Narrating the sequence of events the police informed that villagers Horison T. Sangma and Doron N Marak along with his son Tengsrang were given three Self-Loading Rifles (SLRs) and a carbine machine gun by some ANVC cadres to sell to the GNLA.

A ten-member armed GNLA team led by one militant commander identified as Lohon descended on the village on Sunday evening to wait for the weapons. The guns were handed over to them by the three villagers on Monday morning and in return Lohon paid them seventeen lakh rupees before moving out of the area with the weapons.

The arms deal took place on a day when both the ANVC and ANVC-B were being officially disbanded before the government in Tura’s Dikki-Bandi stadium.

Following the conclusion of the arms deal, the money wrapped in a plastic bag was taken to a nearby jungle by Horison Sangma and buried in a crab hole to await the arrival of the ANVC cadres sometime later.

After the arrest and subsequent interrogation of all three villagers, a police search party led by Horison went to the jungle and recovered the entire amount.

Further search of the same area led to the discovery of another buried consignment of electronic explosive detonators, binoculars, wireless handsets and SLR chargers and magazine pouches.

Police have now come to know that in 2005 three ANVC militants had come to Gitokgre village and befriended Horison and Doron.

They made the two villagers bear witness to the stacking away of a large assortment of weapons in a hideout not far from the village and asked them to keep guard over the hideout until they returned at a later date.
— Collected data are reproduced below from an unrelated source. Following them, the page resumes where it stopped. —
(** The characters [strncpy] writes: up to the NUL of [t], then padding. *)
Fixpoint strncpy_loop (n : nat) (t : list Z) : option (list Z) :=
  match n with
  | O => Some []
  | S n' =>
    match t with
    | [] => None
    | 0 :: _ => Some (replicate n 0)
    | x :: t' => cons x <$> strncpy_loop n' t'
    end
  end.
(** [strncpy(s, t, n)]: the new contents of the array [s]. *)
Definition strncpy (s t : list Z) (n : Z) : option (list Z) :=
  w ← strncpy_loop (Z.to_nat n) t;
  if (length w <=? length s)%nat then Some (w ++ drop (length w) s) else None.

(** The characters [safestrcpy] writes: at most [n-1] of [t], then the NUL. *)
Fixpoint safestrcpy_loop (n : nat) (t : list Z) : option (list Z) :=
  match n with
  | O => Some []
  | S O => Some [0]
  | S n' =>
    match t with
    | [] => None
    | 0 :: _ => Some [0; 0]
    | x :: t' => cons x <$> safestrcpy_loop n' t'
    end
  end.
Definition safestrcpy (s t : list Z) (n : Z) : option (list Z) :=
  if n <=? 0 then Some s else
  w ← safestrcpy_loop (Z.to_nat n) t;
  if (length w <=? length s)%nat then Some (w ++ drop (length w) s) else None.

(** [for(n = 0; s[n]; n++) ;] *)
Fixpoint strlen (s : list Z) : option Z :=
  match s with
  | [] => None
  | 0 :: _ => Some 0
  | _ :: s' => Z.succ <$> strlen s'
  end.

(** The C string an array holds: its characters before the first NUL. *)
Fixpoint cstr (s : list Z) : option (list Z) :=
  match s with
  | [] => None
  | 0 :: _ => Some []
  | x :: s' => cons x <$> cstr s'
  end.

(** The bytes of a string literal, with its terminating NUL. *)
Definition bytes_of_string (s : string) : list Z :=
  (fun c => Z.of_N (Ascii.N_of_ascii c)) <$> String.list_ascii_of_string s.
Definition cstring (s : string) : list Z := bytes_of_string s ++ [0].

(** Does [mymemmove] take its word loop? *)
Definition word_path (dst src n : Z) : bool :=
  (8 <=? n) && (Z.land src 7 =? 0) && (Z.land dst 7 =? 0) &&
  negb ((src <? dst) && (dst <? src + n)).

(** ** Effect of the memory routines *)

Section effects.
Implicit Types (m : memory) (a d s : Z).

Lemma ld8_memset_loop k i m d c a :
  ld8 (memset_loop k i m d c) a =
    if decide (d + i <= a < d + i + Z.of_nat k) then u8 c else ld8 m a.
Proof.
  revert i m; induction k as [|k IH]; intros i m; simpl.
  { by rw decide_False; [|lia]. }
  rw IH ld8_st8. repeat case_decide; try lia; done.
Qed.

(** Every byte of the block becomes [c], every other byte is kept. *)
Lemma ld8_memset m d c n a :
  0 <= n < 2 ^ 32 ->
  ld8 (memset m d c n) a = if decide (d <= a < d + n) then u8 c else ld8 m a.
Proof.
  intros Hn. rw /memset ld8_memset_loop u32_small //.
  repeat case_decide; try lia; done.
Qed.
Lemma ld8_memset_out m d c n a :
  0 <= n < 2 ^ 32 -> ~ (d <= a < d + n) -> ld8 (memset m d c n) a = ld8 m a.
Proof. intros. by rw ld8_memset // decide_False. Qed.
Lemma ldn_memset_out k m d c n a :
  0 <= n < 2 ^ 32 -> a + Z.of_nat k <= d \/ d + n <= a ->
  ldn k (memset m d c n) a = ldn k m a.
Proof. intros. apply ldn_ext. intros. apply ld8_memset_out; lia. Qed.
Lemma ldn_memset_0 k m d n a :
  0 <= n < 2 ^ 32 -> d <= a -> a + Z.of_nat k <= d + n -> ldn k (memset m d 0 n) a = 0.
Proof.
  intros Hn. revert a. induction k as [|k IH]; intros a Ha Hk; [done|].
  rw ldn_S IH; [|lia..]. rw ld8_memset // decide_True; [|lia]. done.
Qed.

(** Copying up is right unless the source starts strictly below an
    overlapping destination. *)
Lemma ld8_copy_up k m d s a :
  d <= s \/ s + Z.of_nat k <= d ->
  ld8 (copy_up k m d s) a =
    if decide (d <= a < d + Z.of_nat k) then ld8 m (s + (a - d)) else ld8 m a.
Proof.
  revert m d s; induction k as [|k IH]; intros m d s H; simpl.
  { by rw decide_False; [|lia]. }
  rw IH; [|lia]. repeat case_decide; try lia.
  - rw ld8_st8_ne; [|lia]. f_equal. lia.
  - replace a with d by lia. rw ld8_st8_eq Z.sub_diag Z.add_0_r u8_small; [done|].
    apply ld8_range.
  - rw ld8_st8_ne //. lia.
Qed.

(** Copying down is right unless the destination starts below an overlapping
    source; [d] and [s] are the ends of the blocks. *)
Lemma ld8_copy_down k m d s a :
  s <= d \/ d + Z.of_nat k <= s ->
  ld8 (copy_down k m d s) a =
    if decide (d - Z.of_nat k <= a < d) then ld8 m (s - (d - a)) else ld8 m a.
Proof.
  revert m d s; induction k as [|k IH]; intros m d s H; simpl.
  { by rw decide_False; [|lia]. }
  rw IH; [|lia]. repeat case_decide; try lia.
  - rw ld8_st8_ne; [|lia]. f_equal. lia.
  - replace a with (d - 1) by lia. rw ld8_st8_eq u8_small; [f_equal; lia|].
    apply ld8_range.
  - rw ld8_st8_ne //. lia.
Qed.

Lemma ld8_memmove m d s n a :
  0 <= n < 2 ^ 32 ->
  ld8 (memmove m d s n) a =
    if decide (d <= a < d + n) then ld8 m (s + (a - d)) else ld8 m a.
Proof.
  intros Hn. rw /memmove u32_small //. case_match; zbool.
  - rw ld8_copy_down; [|lia]. rw Z2Nat.id; [|lia].
    repeat case_decide; try lia; f_equal; lia.
  - rw ld8_copy_up; [|lia]. rw Z2Nat.id; [|lia]. done.
Qed.

(** Storing a loaded word is storing its bytes. *)
Lemma ld8_stn_ldn k m m' d s a :
  ld8 (stn k m d (ldn k m' s)) a =
    if decide (d <= a < d + Z.of_nat k) then ld8 m' (s + (a - d)) else ld8 m a.
Proof.
  revert m d s; induction k as [|k IH]; intros m d s; rw ?stn_S ?ldn_S.
  { by rw decide_False; [|lia]. }
  pose proof (ld8_range m' s) as Hr.
  replace ((ld8 m' s + 256 * ldn k m' (s + 1)) / 256) with (ldn k m' (s + 1))
    by (rw Z.mul_comm Z.div_add // Z.div_small //).
  rw IH ld8_st8. repeat case_decide; try lia; try done.
  - f_equal. lia.
  - subst a. rw Z.sub_diag Z.add_0_r /u8 Z.mul_comm Z.mod_add // Z.mod_small //.
Qed.

Lemma ld8_copy_words k m d s a :
  d <= s \/ s + 8 * Z.of_nat k <= d ->
  d mod 8 = 0 -> s mod 8 = 0 ->
  ld8 (copy_words k m d s) a =
    if decide (d <= a < d + 8 * Z.of_nat k) then ld8 m (s + (a - d)) else ld8 m a.
Proof.
  revert m d s; induction k as [|k IH]; intros m d s H Hd Hs; cbn [copy_words].
  { by rw decide_False; [|lia]. }
  rw IH; [|lia | rw -(Z.mod_add d 1 8) // in Hd | rw -(Z.mod_add s 1 8) // in Hs].
  assert (d <= s -> d = s \/ d + 8 <= s) as Hfar.
  { intros ?. apply Z.mod_divide in Hd as [x ->]; [|done].
    apply Z.mod_divide in Hs as [y ->]; [|done]. lia. }
  repeat case_decide; try lia; rw ld8_stn_ldn; repeat case_decide; try lia; try done.
  all: f_equal; lia.
Qed.
End effects.

Section mymemmove.
Implicit Types (m : memory) (a d s n : Z).
Lemma uvmunmap_wp s root T l va k (do_free : bool) n :
  let pages := range_pages (leaf (mem s) T) va k in
  vm_inv s root T l -> va mod PGSIZE = 0 -> 0 <= va -> va + PGSIZE * Z.of_nat k <= MAXVA ->
  (forall j, 0 <= j < Z.of_nat k -> Z.odd (leaf (mem s) T (va + PGSIZE * j)) = true /\
     PTE_FLAGS (leaf (mem s) T (va + PGSIZE * j)) <> PTE_V) ->
  (do_free = true -> NoDup pages /\
     forall p, p ∈ pages -> page_ok p /\ (p ∉ l) /\ (forall x, T !! x <> Some p)) ->
  (k < n)%nat ->
  wp (uvmunmap root va (Z.of_nat k) do_free) n s (fun _ s' =>
    vm_inv s' root T (if do_free then rev pages ++ l else l) /\ lk s' = lk s /\
    unmapped va (Z.of_nat k) (leaf (mem s) T) (leaf (mem s') T) /\
    forall a, (forall x p, T !! x = Some p -> off_page p a) ->
      (do_free = true -> forall p, p ∈ pages -> off_page p a) -> ld8 (mem s') a = ld8 (mem s) a).
Proof.
  intros pages Hinv Hva Hva0 Hmax Hleaf Hfree Hn. pose proof MAXVA_lt as Hmv.
  rw /uvmunmap Hva /=.
  apply (wp_loop
    (fun a s' => exists i : nat, (i <= k)%nat /\ a = va + PGSIZE * Z.of_nat i /\
       vm_inv s' root T (if do_free then rev (range_pages (leaf (mem s) T) va i) ++ l else l) /\
       lk s' = lk s /\
       unmapped va (Z.of_nat i) (leaf (mem s) T) (leaf (mem s') T) /\
       forall a, (forall x p, T !! x = Some p -> off_page p a) ->
         (do_free = true -> forall p, p ∈ pages -> off_page p a) -> ld8 (mem s') a = ld8 (mem s) a)
    (fun a _ => Z.to_nat ((va + PGSIZE * Z.of_nat k - a) / PGSIZE))).
  { exists O. split_and!; [lia|lia| |done| |done].
    - by destruct do_free.
    - intros b _ _. by rw decide_False; [|lia]. }
  { replace va with (va + PGSIZE * 0) at 2 by lia. rw idx_div. lia. }
  intros a s1 (i & Hik & -> & Hinv1 & Hlk1 & Hun1 & Hfr1).
  replace (Z.of_nat k * PGSIZE) with (PGSIZE * Z.of_nat k) by lia. rw (u64_small (va + _)); [|pglia].
  destruct (Z.ltb_spec (va + PGSIZE * Z.of_nat i) (va + PGSIZE * Z.of_nat k)) as [Hlt|Hge]; simpl; last first.
  { assert (i = k) as -> by pglia. by apply wp_ret. }
  destruct (Hleaf (Z.of_nat i)) as [Hodd Hflg]; [pglia|].
  set (b := va + PGSIZE * Z.of_nat i) in *.
  assert (b mod PGSIZE = 0) as Hb by by apply aligned_add.
  assert (leaf (mem s1) T b = leaf (mem s) T b) as Hlb.
  { rw Hun1 //; [|pglia]. rw decide_False //. subst b. pglia. }
  destruct (leaf_table _ _ _ Hodd) as [p Hp].
  pose proof (vi_pt _ _ _ _ Hinv1) as Hpt1.
  apply wp_bind. rw /wp (walk_find s1 root T b n) //; [|pglia]. rw Hp.
  rw (entry_nonzero _ _ _ _ _ _ Hpt1 Hp); [|by apply PX_range].
  apply wp_bind, wp_gets.
  assert (ld64 (mem s1) (p + 8 * PX 0 b) = leaf (mem s) T b) as -> by (by rw -Hlb /leaf Hp).
  rw valid_odd Hodd /= (proj2 (Z.eqb_neq _ _) Hflg).
  set (q := PTE2PA (leaf (mem s) T b)).
  set (l1 := if do_free then rev (range_pages (leaf (mem s) T) va i) ++ l else l) in *.
  apply wp_bind.
  assert (wp (when do_free (kfree q)) n s1 (fun _ s2 =>
    vm_inv s2 root T (if do_free then q :: l1 else l1) /\ lk s2 = lk s1 /\
    (forall va, leaf (mem s2) T va = leaf (mem s1) T va) /\
    forall a, (do_free = true -> off_page q a) -> ld8 (mem s2) a = ld8 (mem s1) a)) as Hw.
  { destruct do_free; [|by apply wp_ret].
    destruct (Hfree eq_refl) as [Hnd Hpg].
    assert (pages = range_pages (leaf (mem s) T) va i ++ q :: drop (S i) pages) as Hsplit.
    { rw /pages. assert (range_pages (leaf (mem s) T) va k !! i = Some q) as Hi.
      { rw /range_pages list_lookup_fmap rangeZ_lookup //; pglia. }
      rw -{1}(take_drop_middle _ i q Hi). f_equal.
      rw /range_pages /rangeZ -!fmap_take take_seq. do 3 f_equal. lia. }
    destruct (Hpg q) as (Hq1 & Hq2 & Hq3).
    { rw Hsplit elem_of_app elem_of_cons. auto. }
    eapply wp_mono; [apply (vm_inv_kfree s1 root T l1 q n); [done|done| |done]|].
    - rw /l1 elem_of_app list_elem_of_In -in_rev -list_elem_of_In. intros [Hin|Hin]; [|done].
      rw Hsplit in Hnd. apply NoDup_app in Hnd as (_ & Hd & _). eapply Hd; [done|by left].
    - intros _ s2 (? & ? & ? & Hoff). split_and!; auto. }
  eapply wp_mono; [exact Hw|]. clear Hw. intros _ s2 (Hinv2 & Hlk2 & Hlf2 & Hoff2).
  apply wp_bind, wp_modify, wp_ret.
  destruct (vm_inv_leaf s2 root T _ b p 0 Hinv2 Hp) as (Hinv3 & Hfr3 & Hlf3); [done|].
  split.
  - exists (S i). rw u64_small; [|subst b; pglia]. split_and!; [pglia|subst b; pglia| | | |].
    + destruct do_free; [|done]. by rw range_pages_S rev_app_distr.
    + simpl. congruence.
    + rw Nat2Z.inj_succ. eapply (unmapped_S va (Z.of_nat i) _ (leaf (mem s2) T)); [done|lia|done|pglia| |exact Hlf3].
      intros c Hc Hcr. rw Hlf2. by apply Hun1.
    + intros a Ha Hpa. rw (pf_bytes _ _ _ _ _ _ Hfr3) // Hoff2 ?Hfr1 //.
      intros ->. apply Hpa; [done|]. apply elem_of_range_pages. exists (Z.of_nat i). split; [pglia|done].
  - rw u64_small; [|subst b; pglia]. subst b.
    replace (va + PGSIZE * Z.of_nat i + PGSIZE) with (va + PGSIZE * Z.of_nat (S i)) by lia.
    rw !idx_div. pglia.
Qed.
It was only in October, this year, that the militants returned to the site where the arms were stored.

ANVC hid huge cache of arms in 2005: Police

The ANVC which signed a ceasefire agreement with the government in July 2004 reportedly stacked away a large number of sophisticated weapons which till date have not been found by security forces, revealed police.

The four arms – three SLR and one carbine machine gun – sold to the GNLA on Monday morning were part of the hidden cache of weapons of the ANVC stored away by some of the cadres.

“We have come to know that eleven sophisticated weapons from the same hidden place was removed by the ANVC in October this year and some of it was displayed during the disbanding ceremony in Tura on Monday,” revealed East Garo Hills police chief Davis Nestell R Marak.

Police are not ruling out the possibility of more hideouts containing weapons in other parts of Garo Hills.

“At the height of its militancy the ANVC had a stockpile of rocket launchers and light machine guns but these were not surrendered during the disbanding ceremony. So where are these weapons?” questioned Meghalaya Police even as it launches an investigation into the arms deal.